───── DATA SUPPLIED
Lemma unexplored_expand t t' id p U :
  (forall n, known t' n = if decide (n = id) then Some p else known t n) ->
  known t id = None -> id ∈ U -> (unexplored t' U + members id <= unexplored t U)%nat.
Proof.
  intros Hk Hid. assert (Hle : forall U, (unexplored t' U <= unexplored t U)%nat).
  { clear U. induction U as [|n U IH]; cbn; [done|]. rewrite Hk. case_decide; cbn;
    [|destruct (known t n)]; unfold unexplored in IH; lia. }
  induction U as [|n U IH]; [by intros ?%not_elem_of_nil|]. intros [<-|Hin]%elem_of_cons; cbn.
  - rewrite Hk, decide_True, Hid by done. specialize (Hle U). unfold unexplored in Hle. lia.
  - specialize (IH Hin). rewrite Hk. case_decide; unfold unexplored in *; cbn; destruct (known t n); lia.
Qed.

(** [U] holds the local node and the members of the quorum sets of its nodes. *)
Definition closedNodes (a : NodeID) (U : list NodeID) : Prop :=
  a ∈ U /\ forall n c, n ∈ U -> edge lookup n c -> c ∈ U.

Lemma closed_tracked t U n e :
  closedNodes (mLocalNodeID t) U -> Exact t ->
  (forall n p, known t n = Some p -> lookup n = Some p) -> mQuorum t !! n = Some e -> n ∈ U.
Proof.
  intros [Ha Hc] He Hk Hn. specialize (He n). rewrite Hn in He. destruct He as [_ (k & _ & [Hp _] & _)].
  clear Hn e. induction Hp as [|k b c _ IH (p & Ep & Hm)]; [done|].
  apply (Hc b); [done|]. exists p. auto.
Qed.

Lemma Level_done t d : Level t d [] [] -> Tracks lookup t.
Proof.
  intros [He Hk Ht _ Hp _ _]. apply (Tracks_agree (known t)); [done|]. intros n [e En].
  destruct (known t n) as [p|] eqn:E; [auto|]. destruct (lookup n) as [q|] eqn:El; [|done].
  destruct (Hp n e En) as (Hf%not_elem_of_nil & _); [|by rewrite El|done].
  unfold known in E. by rewrite En in E.
Qed.

Lemma rebuildLoop_ok fuel U t d near far :
  Level t d near far -> closedNodes (mLocalNodeID t) U ->
  (length (near ++ far) + unexplored t U <= fuel)%nat ->
  exists t', rebuildLoop fuel lookup (near ++ far) t = inr t' /\
    mLocalNodeID t' = mLocalNodeID t /\ Tracks lookup t'.
Proof.
  revert t d near far. induction fuel as [|fuel IH]; intros t d near far HL HU Hf.
  { assert (near ++ far = []) as E by (apply nil_length_inv; lia). rewrite E.
    apply app_nil in E as [-> ->]. exists t. split_and!; [done..|by eapply Level_done]. }
  (* the front of the backlog is in the current level, or starts the next *)
  assert (exists d near', match near ++ far with [] => Level t d [] [] | n :: l => exists far',
    l = near' ++ far' /\ Level t d (n :: near') far' end) as (d' & near' & HL').
  { destruct near as [|n near]; [|by exists d, near, far].
    cbn [app]. destruct far as [|n far]; [by exists d, []|].
    exists (d + 1), far, []. rewrite app_nil_r. split; [done|]. by apply Level_next. }
  destruct (near ++ far) as [|n l] eqn:El.
  { exists t. split_and!; [done..|by eapply Level_done]. }
  destruct HL' as (far' & -> & HL'). clear HL El. cbn [rebuildLoop].
  destruct (lv_tracked _ _ _ _ HL' n) as [e En]; [by left|]. rewrite En.
  assert (Hskip : known t n <> None \/ lookup n = None ->
    exists t', rebuildLoop fuel lookup (near' ++ far') t = inr t' /\
      mLocalNodeID t' = mLocalNodeID t /\ Tracks lookup t').
  { intros Hs. apply (IH t d'); [by eapply Level_skip|done|cbn in Hf; lia]. }
  assert (Ek : known t n = mQuorumSet e) by (unfold known; by rewrite En).
  destruct (mQuorumSet e) as [q|] eqn:Eq; [apply Hskip; left; congruence|].
  destruct (lookup n) as [p|] eqn:Elk; [|by apply Hskip; right].
  destruct (visit_succeeds t d' n near' far' p e HL' En Eq Elk) as [t' Et].
  rewrite Et, pushMembers_eq. cbn [bnd mbind exc_bind app tail]. rewrite <-app_assoc.
  pose proof (expansion_local t t' n p e En Eq Et) as Hloc. rewrite <-Hloc.
  apply (IH t' d').
  - by eapply Level_visit.
  - by rewrite Hloc.
  - pose proof (unexplored_expand t t' n p U (expansion_known t t' n p e En Eq Et) Ek) as Hu.
    unfold members in Hu. rewrite Elk in Hu.
    assert (n ∈ U) by (eapply closed_tracked; [done|apply HL'|apply HL'|done]).
    specialize (Hu ltac:(done)). rewrite app_assoc, length_app. cbn in Hf. lia.
Qed.

End Rebuild.

Lemma Level_start lookup a :
  Level lookup (mkTracker a (<[a := mkNodeInfo None 0 ∅]> ∅)) 0 [a] [].
Proof.
  set (t := mkTracker a _).
  assert (Hm : forall n e, mQuorum t !! n = Some e -> n = a /\ e = mkNodeInfo None 0 ∅).
  { intros n e. cbn. rewrite lookup_insert_Some, lookup_empty. naive_solver. }
  assert (Hk : forall n, known t n = None).
  { intros n. unfold known. destruct (mQuorum t !! n) as [e|] eqn:E; [|done]. by destruct (Hm n e E) as [_ ->]. }
  assert (He : forall b c, ~ edge (known t) b c) by (intros b c (p & Ep & _); by rewrite Hk in Ep).
  assert (Hp : forall k n, path (known t) a k n -> n = a).
  { intros k n Hp. inversion Hp as [|k' b c _ Hbc]; [done|]. by apply He in Hbc. }
  split; try (intros n e **; destruct (Hm n e) as [-> ->]; [done|cbn; try lia; set_solver]).
  - intros n. destruct (mQuorum t !! n) as [e|] eqn:E.
    + destruct (Hm n e E) as [-> ->]. split; [by rewrite Hk|]. exists 0%nat. split_and!; [done| |].
      * split; [constructor|lia].
      * intros v. split; [set_solver|]. by intros (j & ? & _).
    + cbn. intros k ->%Hp. cbn in E. by rewrite lookup_insert_eq in E.
  - intros n p. by rewrite Hk.
  - intros n ->%list_elem_of_singleton. cbn. rewrite lookup_insert_eq. done.
Qed.

Lemma rebuild_ok fuel lookup U t :
  closedNodes lookup (mLocalNodeID t) U ->
  (1 + sum_list_with (members lookup) U <= fuel)%nat ->
  exists t', rebuild fuel lookup t = inr t' /\ mLocalNodeID t' = mLocalNodeID t /\ Tracks lookup t'.
Proof.
  intros HU Hf. unfold rebuild. set (t0 := mkTracker _ _).
  apply (rebuildLoop_ok lookup fuel U t0 0 [mLocalNodeID t] []); [apply Level_start|done|].
  assert (unexplored lookup t0 U <= sum_list_with (members lookup) U)%nat; [|cbn; lia].
  unfold unexplored. clear. induction U as [|n U IH]; cbn; [done|]. destruct (known t0 n); lia.
Qed.

Lemma expand_ok t id p :
  exists ok t', expand id (Some p) t = inr (ok, t') /\ mLocalNodeID t' = mLocalNodeID t /\
    (Exact t -> ok = true -> Exact t' /\ (forall n, n <> id -> known t' n = known t n) /\
      exists q, known t' id = Some q /\ address q = address p).
Proof.
  destruct (mQuorum t !! id) as [i|] eqn:Hid.
  2:{ exists false, t. unfold expand. by rewrite Hid. }
  destruct (mQuorumSet i) as [old|] eqn:Hq.
  - exists (ptrEq old p), t. unfold expand. rewrite Hid, Hq. split_and!; [done..|].
    intros HT He%Nat.eqb_eq. split_and!; [done..|]. exists old. split; [unfold known; by rewrite Hid|done].
  - destruct (expand_spec t id p i Hid Hq) as (ok & m' & E & _).
    exists ok, (mkTracker (mLocalNodeID t) m'). split_and!; [done..|]. intros HT ->.
    pose proof (expansion_known _ _ id p i Hid Hq E) as Hk. split; [by eapply expansion_exact|]. split.
    + intros n Hn. by rewrite Hk, decide_False.
    + exists p. by rewrite Hk, decide_True.
Qed.

(** ** The tracker between rebuilds *)

Inductive TrackerEvent :=
  | Processed (src : Sources) (id : NodeID) (h : Z)
  | Asked (src : Sources) (node : NodeID)
  | Forced.

Definition trackerStep (fuel : nat) (s : Pending) (e : TrackerEvent) : exc Pending :=
  match e with
  | Processed src id h => envelopeProcessed src id h s
  | Asked src node => let* '(_, s) := askInQuorum fuel src node s in mret s
  | Forced => mret (forceRebuildQuorum s)
  end.

Fixpoint trackerRun (fuel : nat) (s : Pending) (es : list TrackerEvent) : exc Pending :=
  match es with
  | [] => mret s
  | e :: es => let* s := trackerStep fuel s e in trackerRun fuel s es
  end.

(** The nodes that can be reached are finitely many, few enough for [fuel]. *)
Definition reachesFinitely (fuel : nat) (a : NodeID) (src : Sources) : Prop :=
  exists U, closedNodes (lookupQSet src a) a U /\
    (1 + sum_list_with (members (lookupQSet src a)) U <= fuel)%nat.

Definition plausible (fuel : nat) (a : NodeID) (e : TrackerEvent) : Prop :=
  match e with
  | Asked src _ => reachesFinitely fuel a src
  | _ => True
  end.

(** A statement is processed whose quorum set is at hand. *)
Definition qsetKnown (e : TrackerEvent) : Prop :=
  match e with
  | Processed src _ h => is_Some (getQSet src h)
  | _ => True
  end.

Definition Current (a : NodeID) (s : Pending) : Prop :=
  mLocalNodeID (mQuorumTracker s) = a /\ (mRebuildQuorum s = false -> Exact (mQuorumTracker s)).

Lemma ask_ok fuel a src node s :
  Current a s -> reachesFinitely fuel a src ->
  exists b s', askInQuorum fuel src node s = inr (b, s') /\ Current a s' /\ mRebuildQuorum s' = false /\
    (b = true <-> exists k, path (known (mQuorumTracker s')) a k node) /\
    (mRebuildQuorum s = true -> Tracks (lookupQSet src a) (mQuorumTracker s')).
Proof.
  intros [<- Hs] (U & HU & Hf). unfold askInQuorum.
  assert (exists s', (if mRebuildQuorum s then
      let* s := rebuildQuorumTrackerState fuel src s in mret (mkPending (mQuorumTracker s) false)
    else mret s) = inr s' /\ Current (mLocalNodeID (mQuorumTracker s)) s' /\ mRebuildQuorum s' = false /\
    (mRebuildQuorum s = true -> Tracks (lookupQSet src (mLocalNodeID (mQuorumTracker s))) (mQuorumTracker s')))
    as (s' & -> & [Hl Hc] & Hr & Ht).
  { destruct s as [t []]; cbn in *.
    - unfold rebuildQuorumTrackerState. cbn.
      destruct (rebuild_ok fuel _ U t HU Hf) as (t' & -> & Hl & HT). cbn.
      eexists. split_and!; [done| |done|done]. split; [done|]. intros _. by eapply Tracks_Exact.
    - eexists. split_and!; [done| |done|done]. split; [done|auto]. }
  cbn. do 2 eexists. split_and!; [done|by split|done| |done].
  specialize (Hc Hr node). rewrite Hl in Hc. unfold isNodeDefinitelyInQuorum. rewrite bool_decide_eq_true.
  destruct (mQuorum _ !! node) as [i|].
  - destruct Hc as [_ (k & _ & [Hp _] & _)]. split; eauto.
  - split; [by intros [? ?]|]. intros [k Hk]. by destruct (Hc k).
Qed.

(** Between rebuilds the map is either right or marked to be rebuilt. *)
Lemma envelopeProcessed_ok a src id h s :
  Current a s -> is_Some (getQSet src h) ->
  exists s', envelopeProcessed src id h s = inr s' /\ Current a s'.
Proof.
  intros [Hl Hc] [p Hp]. unfold envelopeProcessed. rewrite Hp.
  destruct (expand_ok (mQuorumTracker s) id p) as (ok & t' & -> & Hl' & Ht). cbn.
  eexists. split; [done|]. split; cbn; [congruence|]. destruct ok; [|done]. intros Hr.
  apply Ht; [auto|done].
Qed.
──────────
**DIRECTIONS FOR THIS TASK**
Looking at the entries above, find how many lines include the word "Lemma" and write that number alone.

**ANSWER TO THIS EXERCISE**
9